Starting at the first line of the entries below, output every line exactly, up to and including the line with "Inductive exn : Type".

Records drawn from a dataset
---+---

(** * AutoML notebooks: a model of the notebook cells and their properties

    The repository holds two Jupyter notebooks:
    - [automl/00.configuration.ipynb]: creates a workspace, writes the local
      configuration file, loads it back and creates the sample folder;
    - the remote-execution notebook: creates an experiment, attaches a remote
      VM, writes [get_data.py], builds the AutoML configuration, submits it,
      collects the metrics of the child runs, cancels and fetches the model.

    Every code cell is embedded as a function of a small state-and-exception
    monad over the state of the notebook kernel: the global variables, the
    local disk, the remote service and the list of SDK calls made so far.
    The remote calls of the Azure ML SDK are the fields of an interface
    ([AzureML]), and so are the calls into pandas and scikit-learn whose
    result the notebooks do not determine ([Libraries]); the cells are
    written against arbitrary implementations of both, and so are the
    file system and the interpreter where the disk and the text of the model
    do not decide what they do.  The two SDK methods that read and write the
    local configuration file are modelled from what the specification says
    about them. *)

From Stdlib Require Import ZArith QArith Ascii String List Lia.
From Stdlib Require Import Floats.SpecFloat.
From stdpp Require Import base option list strings gmap sorting.

Set Warnings "-register-all".
Local Open Scope string_scope.
Local Open Scope Z_scope.

(** ** Python values and exceptions *)

(** The exceptions a cell can end with.  [SdkError] stands for any exception
    class defined by the SDK or by the network layer under it. *)
Inductive exn : Type :=
| NameError (name : string)
| KeyError (key : string)
| AttributeError (what : string)
| TypeError (what : string)
| ValueError (what : string)
| FileExistsError (path : string)
| FileNotFoundError (path : string)
| IsADirectoryError (path : string)
| PermissionError (path : string)
| SdkError (what : string).

(** Python values as the notebooks use them: scalars, lists and dicts.
    A Python [float] is an IEEE-754 double. *)
Inductive pyval : Type :=
| VNone
| VBool (b : bool)
| VInt (z : Z)
| VFloat (f : spec_float)
| VStr (s : string)
| VList (l : list pyval)
| VDict (d : gmap string pyval).

(** [isinstance(v, float)]: [bool] and [int] are not subclasses of [float]. *)
Definition isinstance_float (v : pyval) : bool :=
  match v with
  | VFloat _ => true
  | _ => false
  end.

(** A scalar is a value that is neither a list nor a dict. *)
Definition is_scalar (v : pyval) : bool :=
  match v with
  | VList _ | VDict _ => false
  | _ => true
  end.

(** ** The state-and-exception monad of a cell

    A computation either returns a value or raises; in both cases the state
    is the one reached so far: what a cell did before it raised stays done. *)
Inductive outcome (S A : Type) : Type :=
| Ok (a : A) (s : S)
| Raise (e : exn) (s : S).
Arguments Ok {S A} a s.
Arguments Raise {S A} e s.

Definition M (S A : Type) : Type := S -> outcome S A.

Definition ret {S A} (a : A) : M S A := fun s => Ok a s.

Definition raise {S A} (e : exn) : M S A := fun s => Raise e s.

Definition bind {S A B} (c : M S A) (k : A -> M S B) : M S B :=
  fun s =>
    match c s with
    | Ok a s' => k a s'
    | Raise e s' => Raise e s'
    end.

Declare Scope py_scope.
Delimit Scope py_scope with py.
Notation "x <- c ;; k" := (bind c (fun x => k))
  (at level 100, c at next level, right associativity) : py_scope.
Notation "c ;; k" := (bind c (fun _ => k))
  (at level 100, right associativity) : py_scope.
Local Open Scope py_scope.

(** The state a computation ends in, whether it returned or raised. *)
Definition final {S A} (o : outcome S A) : S :=
  match o with
  | Ok _ s => s
  | Raise _ s => s
  end.

(** [for x in xs: body x], for a body that returns nothing. *)
Fixpoint for_each {S A} (xs : list A) (body : A -> M S unit) : M S unit :=
  match xs with
  | [] => ret tt
  | x :: rest => body x ;; for_each rest body
  end.


(** ** The local disk

    Paths are taken relative to the notebook's working directory.  The disk
    of the model holds the directories and the regular files the process
    sees, through links and with its rights; a JSON file holds an object
    with string values.  What else the file system knows of a path that the
    disk shows as free (a link that leads nowhere, a special file, a parent
    directory that is missing or that the process may not write) is not
    part of the disk: an operation that depends on it takes it as a
    parameter. *)
Inductive node : Type :=
| Dir
| File (content : gmap string string).

(** [os.path.isdir] *)
Definition isdir (d : (gmap string node)) (p : string) : bool :=
  match d !! p with
  | Some Dir => true
  | _ => false
  end.

(** [os.mkdir]: raises [FileExistsError] when the path holds a directory
    or a file.  On a path the disk shows as free the file system decides:
    [refusal d p] is the exception it raises there, if it raises one
    ([FileExistsError] for a link that leads nowhere or a special file,
    [PermissionError] in a directory the process may not write,
    [FileNotFoundError] for a missing parent, and so on); otherwise the
    directory is made. *)
Definition mkdir (refusal : gmap string node -> string -> option exn) (p : string)
  : M (gmap string node) unit :=
  fun d =>
    match d !! p with
    | Some _ => Raise (FileExistsError p) d
    | None =>
        match refusal d p with
        | Some e => Raise e d
        | None => Ok tt (<[p := Dir]> d)
        end
    end.

(** ** Python's [int] on a string

    [int(s)] in base 10, as Python 3.6 reads it, the version of the
    notebooks' kernel.  On ASCII text the white space at both ends is
    dropped (tab, line feed, vertical tab, form feed, carriage return and
    space: the four separators 28 to 31 are white space for [str.strip] but
    not for [int]), a sign may come first, and the digits may be grouped by
    single underscores.  On text with a character that is not ASCII the
    interpreter first turns every Unicode space and every Unicode decimal
    digit into its ASCII counterpart, by tables that depend on its version
    of Unicode: that case is a parameter, [unicode], which gives the
    integer read, if the text reads as one. *)
Definition is_space (a : ascii) : bool :=
  let n := Z.of_N (N_of_ascii a) in
  ((9 <=? n) && (n <=? 13)) || (n =? 32).

Definition is_ascii (a : ascii) : bool := Z.of_N (N_of_ascii a) <? 128.

Definition digit_of (a : ascii) : option Z :=
  let n := Z.of_N (N_of_ascii a) in
  if (48 <=? n) && (n <=? 57) then Some (n - 48) else None.

Fixpoint drop_spaces (l : list ascii) : list ascii :=
  match l with
  | a :: l' => if is_space a then drop_spaces l' else l
  | [] => []
  end.

Definition strip (l : list ascii) : list ascii :=
  rev (drop_spaces (rev (drop_spaces l))).

(** [after_digit] tells whether the previous character was a digit: an
    underscore may only stand between two digits. *)
Fixpoint digits (acc : Z) (after_digit : bool) (l : list ascii) : option Z :=
  match l with
  | [] => if after_digit then Some acc else None
  | a :: l' =>
      if Ascii.eqb a "_"
      then (if after_digit then digits acc false l' else None)
      else
        match digit_of a with
        | Some d => digits (10 * acc + d) true l'
        | None => None
        end
  end.

(** The integer an ASCII text reads as, if it reads as one. *)
Definition int_of_ascii (s : string) : option Z :=
  match strip (list_ascii_of_string s) with
  | a :: l' =>
      if Ascii.eqb a "-" then Z.opp <$> digits 0 false l'
      else if Ascii.eqb a "+" then digits 0 false l'
      else digits 0 false (a :: l')
  | [] => None
  end.

Definition int_of_str (unicode : string -> option Z) (s : string) : exn + Z :=
  let read :=
    if forallb is_ascii (list_ascii_of_string s) then int_of_ascii s
    else unicode s in
  match read with
  | Some z => inr z
  | None => inl (ValueError s)
  end.

(** The text of a number written with the given decimal digits, most
    significant first, and the number it stands for. *)
Definition numeral (ds : list Z) : string :=
  string_of_list_ascii (map (fun d => ascii_of_N (Z.to_N (48 + d))) ds).

Definition number (ds : list Z) : Z := fold_left (fun acc d => 10 * acc + d) ds 0.

(** ** pandas and scikit-learn, as the notebooks use them *)

Module Pandas.

(** A data frame as [pd.read_csv] builds it from a delimited text file: the
    columns in the order of the file, each with its label and its cells.
    [read_csv] gives every column a type: the cells of a column of numbers
    are numbers, an empty cell is the float NaN, and only what is left is
    text.  [read_csv] gives repeated labels distinct names, so a label names
    at most one column. *)
Definition frame : Type := list (string * list pyval).

(** [df[label].values]: [KeyError] when no column has the label. *)
Definition column (df : frame) (label : string) : exn + list pyval :=
  match List.find (fun c => String.eqb c.1 label) df with
  | Some c => inr c.2
  | None => inl (KeyError label)
  end.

---+---

RESULT FOR THIS TASK ▸
(** * AutoML notebooks: a model of the notebook cells and their properties

    The repository holds two Jupyter notebooks:
    - [automl/00.configuration.ipynb]: creates a workspace, writes the local
      configuration file, loads it back and creates the sample folder;
    - the remote-execution notebook: creates an experiment, attaches a remote
      VM, writes [get_data.py], builds the AutoML configuration, submits it,
      collects the metrics of the child runs, cancels and fetches the model.

    Every code cell is embedded as a function of a small state-and-exception
    monad over the state of the notebook kernel: the global variables, the
    local disk, the remote service and the list of SDK calls made so far.
    The remote calls of the Azure ML SDK are the fields of an interface
    ([AzureML]), and so are the calls into pandas and scikit-learn whose
    result the notebooks do not determine ([Libraries]); the cells are
    written against arbitrary implementations of both, and so are the
    file system and the interpreter where the disk and the text of the model
    do not decide what they do.  The two SDK methods that read and write the
    local configuration file are modelled from what the specification says
    about them. *)

From Stdlib Require Import ZArith QArith Ascii String List Lia.
From Stdlib Require Import Floats.SpecFloat.
From stdpp Require Import base option list strings gmap sorting.

Set Warnings "-register-all".
Local Open Scope string_scope.
Local Open Scope Z_scope.

(** ** Python values and exceptions *)

(** The exceptions a cell can end with.  [SdkError] stands for any exception
    class defined by the SDK or by the network layer under it. *)
Inductive exn : Type :=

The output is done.